• _PROBLEM REQUIREMENTS_:
Please return, with no alterations, the lines below from the very first through the one that contains "text_fields (true, m)".

Stored data entries
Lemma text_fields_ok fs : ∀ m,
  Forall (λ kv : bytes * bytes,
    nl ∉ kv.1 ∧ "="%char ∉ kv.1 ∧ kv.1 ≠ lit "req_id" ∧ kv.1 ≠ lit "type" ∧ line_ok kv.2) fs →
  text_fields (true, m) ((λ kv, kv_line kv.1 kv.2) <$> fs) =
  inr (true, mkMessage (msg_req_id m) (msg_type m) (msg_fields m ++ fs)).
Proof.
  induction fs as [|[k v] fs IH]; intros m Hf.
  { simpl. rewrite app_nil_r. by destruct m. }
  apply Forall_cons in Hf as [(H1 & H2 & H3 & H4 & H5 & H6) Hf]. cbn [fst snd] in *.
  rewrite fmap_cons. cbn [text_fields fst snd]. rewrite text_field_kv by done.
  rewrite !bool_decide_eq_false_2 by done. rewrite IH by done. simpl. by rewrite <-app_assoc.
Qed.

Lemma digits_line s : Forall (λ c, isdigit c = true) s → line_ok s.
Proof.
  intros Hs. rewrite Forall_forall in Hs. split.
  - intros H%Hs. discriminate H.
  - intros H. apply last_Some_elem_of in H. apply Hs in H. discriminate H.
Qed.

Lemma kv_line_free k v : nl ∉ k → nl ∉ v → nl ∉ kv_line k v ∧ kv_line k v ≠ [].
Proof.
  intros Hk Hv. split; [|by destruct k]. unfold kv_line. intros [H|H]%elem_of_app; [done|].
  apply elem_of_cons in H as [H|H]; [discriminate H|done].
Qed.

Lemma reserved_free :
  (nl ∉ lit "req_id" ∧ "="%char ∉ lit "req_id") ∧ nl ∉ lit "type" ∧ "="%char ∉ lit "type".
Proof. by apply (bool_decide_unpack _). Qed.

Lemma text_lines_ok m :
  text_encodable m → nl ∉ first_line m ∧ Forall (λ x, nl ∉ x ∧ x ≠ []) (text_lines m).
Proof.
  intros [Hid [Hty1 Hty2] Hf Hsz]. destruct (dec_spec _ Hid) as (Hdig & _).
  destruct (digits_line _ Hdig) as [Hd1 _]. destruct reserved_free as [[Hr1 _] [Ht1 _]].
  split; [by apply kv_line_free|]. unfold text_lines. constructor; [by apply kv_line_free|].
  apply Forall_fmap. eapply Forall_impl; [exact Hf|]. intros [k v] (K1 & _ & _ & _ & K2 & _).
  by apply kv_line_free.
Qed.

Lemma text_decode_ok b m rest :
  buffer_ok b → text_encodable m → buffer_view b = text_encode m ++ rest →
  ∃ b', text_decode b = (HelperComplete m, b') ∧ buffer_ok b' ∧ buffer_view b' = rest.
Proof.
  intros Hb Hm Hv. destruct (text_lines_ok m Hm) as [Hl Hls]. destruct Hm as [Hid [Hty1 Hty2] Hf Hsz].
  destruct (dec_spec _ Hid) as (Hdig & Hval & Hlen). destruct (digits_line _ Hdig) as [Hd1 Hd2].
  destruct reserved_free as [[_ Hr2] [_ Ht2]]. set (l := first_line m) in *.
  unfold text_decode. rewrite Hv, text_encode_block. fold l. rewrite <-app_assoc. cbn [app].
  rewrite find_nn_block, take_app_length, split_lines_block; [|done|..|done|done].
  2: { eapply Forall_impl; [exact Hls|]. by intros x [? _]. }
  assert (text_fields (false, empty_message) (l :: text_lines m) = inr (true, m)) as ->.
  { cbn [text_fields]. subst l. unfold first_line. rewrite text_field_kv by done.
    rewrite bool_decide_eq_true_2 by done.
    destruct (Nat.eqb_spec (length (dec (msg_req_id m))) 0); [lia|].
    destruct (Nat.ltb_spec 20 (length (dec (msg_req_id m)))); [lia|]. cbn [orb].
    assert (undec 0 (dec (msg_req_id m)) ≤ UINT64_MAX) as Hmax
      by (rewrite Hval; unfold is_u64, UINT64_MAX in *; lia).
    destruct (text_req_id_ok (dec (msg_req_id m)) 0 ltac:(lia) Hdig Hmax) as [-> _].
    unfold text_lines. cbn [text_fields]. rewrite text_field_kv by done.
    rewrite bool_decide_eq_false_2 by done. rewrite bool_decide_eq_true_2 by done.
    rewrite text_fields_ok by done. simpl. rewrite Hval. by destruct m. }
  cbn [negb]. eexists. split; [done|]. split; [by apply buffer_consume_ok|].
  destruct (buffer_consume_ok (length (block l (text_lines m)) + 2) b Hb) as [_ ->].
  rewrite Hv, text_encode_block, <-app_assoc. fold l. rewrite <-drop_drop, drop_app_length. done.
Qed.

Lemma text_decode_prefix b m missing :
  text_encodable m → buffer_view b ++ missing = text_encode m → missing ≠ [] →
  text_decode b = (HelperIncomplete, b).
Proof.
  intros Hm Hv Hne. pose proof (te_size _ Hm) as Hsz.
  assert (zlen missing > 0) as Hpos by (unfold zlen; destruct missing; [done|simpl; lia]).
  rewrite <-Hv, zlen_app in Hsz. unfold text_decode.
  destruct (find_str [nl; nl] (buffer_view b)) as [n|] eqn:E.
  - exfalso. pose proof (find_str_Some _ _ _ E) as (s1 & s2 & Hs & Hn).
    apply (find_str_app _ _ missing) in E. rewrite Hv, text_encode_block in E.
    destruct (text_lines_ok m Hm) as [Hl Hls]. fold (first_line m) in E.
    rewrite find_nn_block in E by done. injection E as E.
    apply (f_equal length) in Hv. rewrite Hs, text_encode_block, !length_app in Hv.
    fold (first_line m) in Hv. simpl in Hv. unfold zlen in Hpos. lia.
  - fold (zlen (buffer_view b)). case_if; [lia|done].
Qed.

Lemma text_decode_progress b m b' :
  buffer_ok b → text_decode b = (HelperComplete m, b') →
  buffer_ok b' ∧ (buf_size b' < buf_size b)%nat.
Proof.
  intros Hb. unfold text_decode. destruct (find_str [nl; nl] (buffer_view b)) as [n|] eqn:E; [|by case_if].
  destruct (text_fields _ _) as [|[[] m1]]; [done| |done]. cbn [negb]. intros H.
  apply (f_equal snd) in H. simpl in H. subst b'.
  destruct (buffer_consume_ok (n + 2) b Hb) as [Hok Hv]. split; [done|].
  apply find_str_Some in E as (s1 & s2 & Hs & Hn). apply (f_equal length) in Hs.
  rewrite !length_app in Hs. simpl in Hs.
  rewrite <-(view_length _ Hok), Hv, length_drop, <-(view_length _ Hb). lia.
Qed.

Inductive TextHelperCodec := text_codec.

• _SOLUTION FOR THIS EXERCISE_:
Lemma text_fields_ok fs : ∀ m,
  Forall (λ kv : bytes * bytes,
    nl ∉ kv.1 ∧ "="%char ∉ kv.1 ∧ kv.1 ≠ lit "req_id" ∧ kv.1 ≠ lit "type" ∧ line_ok kv.2) fs →
  text_fields (true, m) ((λ kv, kv_line kv.1 kv.2) <$> fs) =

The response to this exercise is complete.